Collected data entries:

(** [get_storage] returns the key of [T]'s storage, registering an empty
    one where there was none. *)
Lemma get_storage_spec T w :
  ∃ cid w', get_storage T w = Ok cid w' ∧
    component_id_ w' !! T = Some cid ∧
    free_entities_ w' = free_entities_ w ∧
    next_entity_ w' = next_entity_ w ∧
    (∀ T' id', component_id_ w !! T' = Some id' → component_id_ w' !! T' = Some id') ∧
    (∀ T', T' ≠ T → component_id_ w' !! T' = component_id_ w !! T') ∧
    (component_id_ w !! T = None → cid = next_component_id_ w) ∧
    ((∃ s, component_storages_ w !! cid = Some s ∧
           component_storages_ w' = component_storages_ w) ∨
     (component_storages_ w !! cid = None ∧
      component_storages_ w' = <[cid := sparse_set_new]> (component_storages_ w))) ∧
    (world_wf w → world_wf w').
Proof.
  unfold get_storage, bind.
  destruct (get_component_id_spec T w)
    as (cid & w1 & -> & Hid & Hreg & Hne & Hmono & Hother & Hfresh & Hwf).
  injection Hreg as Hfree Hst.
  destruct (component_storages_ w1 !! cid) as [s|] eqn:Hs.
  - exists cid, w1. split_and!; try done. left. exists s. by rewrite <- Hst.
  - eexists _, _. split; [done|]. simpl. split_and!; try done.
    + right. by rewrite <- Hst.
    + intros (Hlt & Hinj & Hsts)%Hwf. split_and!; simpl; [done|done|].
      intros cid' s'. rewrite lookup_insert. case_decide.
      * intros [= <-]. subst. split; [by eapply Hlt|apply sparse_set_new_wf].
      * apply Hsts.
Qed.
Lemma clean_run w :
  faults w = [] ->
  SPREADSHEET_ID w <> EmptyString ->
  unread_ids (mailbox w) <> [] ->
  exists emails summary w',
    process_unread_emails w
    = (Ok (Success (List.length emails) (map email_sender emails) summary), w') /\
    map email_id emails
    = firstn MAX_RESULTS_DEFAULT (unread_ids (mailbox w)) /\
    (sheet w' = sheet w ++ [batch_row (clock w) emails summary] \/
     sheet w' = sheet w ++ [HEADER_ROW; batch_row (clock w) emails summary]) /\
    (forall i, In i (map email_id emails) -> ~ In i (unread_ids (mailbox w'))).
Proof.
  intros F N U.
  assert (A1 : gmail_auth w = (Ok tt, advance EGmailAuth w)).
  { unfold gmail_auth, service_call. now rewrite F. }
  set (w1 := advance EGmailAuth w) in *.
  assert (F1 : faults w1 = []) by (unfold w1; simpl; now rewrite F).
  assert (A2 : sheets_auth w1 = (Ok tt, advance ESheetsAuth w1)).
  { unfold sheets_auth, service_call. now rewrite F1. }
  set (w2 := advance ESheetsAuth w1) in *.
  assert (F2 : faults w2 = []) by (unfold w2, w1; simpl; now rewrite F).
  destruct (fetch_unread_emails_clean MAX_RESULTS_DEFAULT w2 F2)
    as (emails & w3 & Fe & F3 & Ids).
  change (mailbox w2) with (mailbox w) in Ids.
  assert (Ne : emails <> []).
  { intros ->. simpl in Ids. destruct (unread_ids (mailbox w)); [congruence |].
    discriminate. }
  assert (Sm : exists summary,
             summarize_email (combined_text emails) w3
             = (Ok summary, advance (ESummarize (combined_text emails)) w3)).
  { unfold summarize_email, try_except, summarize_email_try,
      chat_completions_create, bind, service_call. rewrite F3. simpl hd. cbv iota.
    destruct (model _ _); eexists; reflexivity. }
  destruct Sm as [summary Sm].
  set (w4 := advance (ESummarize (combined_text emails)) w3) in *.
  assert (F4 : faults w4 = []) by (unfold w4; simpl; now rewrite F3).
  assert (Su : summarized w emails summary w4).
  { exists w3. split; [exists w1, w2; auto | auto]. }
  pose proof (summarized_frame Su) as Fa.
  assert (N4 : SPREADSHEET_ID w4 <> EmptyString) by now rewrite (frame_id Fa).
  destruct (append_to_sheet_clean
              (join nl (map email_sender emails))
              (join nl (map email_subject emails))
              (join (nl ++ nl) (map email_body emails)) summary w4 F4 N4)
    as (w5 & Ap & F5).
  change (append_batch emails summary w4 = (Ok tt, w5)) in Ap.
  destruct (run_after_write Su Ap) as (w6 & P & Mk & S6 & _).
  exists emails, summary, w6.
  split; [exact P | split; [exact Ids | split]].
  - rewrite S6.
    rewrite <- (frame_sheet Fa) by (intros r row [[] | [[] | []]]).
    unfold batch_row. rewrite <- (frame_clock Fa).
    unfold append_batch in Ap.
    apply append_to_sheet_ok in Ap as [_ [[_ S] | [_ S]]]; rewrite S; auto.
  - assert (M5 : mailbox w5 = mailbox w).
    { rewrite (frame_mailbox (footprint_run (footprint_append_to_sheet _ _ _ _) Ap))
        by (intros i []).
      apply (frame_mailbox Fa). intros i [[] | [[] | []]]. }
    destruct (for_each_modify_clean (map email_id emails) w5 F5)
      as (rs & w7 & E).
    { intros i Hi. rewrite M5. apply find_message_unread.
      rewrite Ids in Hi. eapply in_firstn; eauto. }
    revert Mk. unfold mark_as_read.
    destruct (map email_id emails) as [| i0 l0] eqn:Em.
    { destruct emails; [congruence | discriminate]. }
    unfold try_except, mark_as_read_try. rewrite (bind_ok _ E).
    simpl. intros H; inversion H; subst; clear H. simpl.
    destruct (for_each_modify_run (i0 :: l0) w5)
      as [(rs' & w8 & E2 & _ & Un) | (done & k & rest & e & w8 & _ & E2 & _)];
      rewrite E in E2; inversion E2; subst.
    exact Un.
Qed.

Work required. Whenever a line above has the word "subst" in it, copy that line.

Solution for this exercise.
      * intros [= <-]. subst. split; [by eapply Hlt|apply sparse_set_new_wf].
    simpl. intros H; inversion H; subst; clear H. simpl.
      rewrite E in E2; inversion E2; subst.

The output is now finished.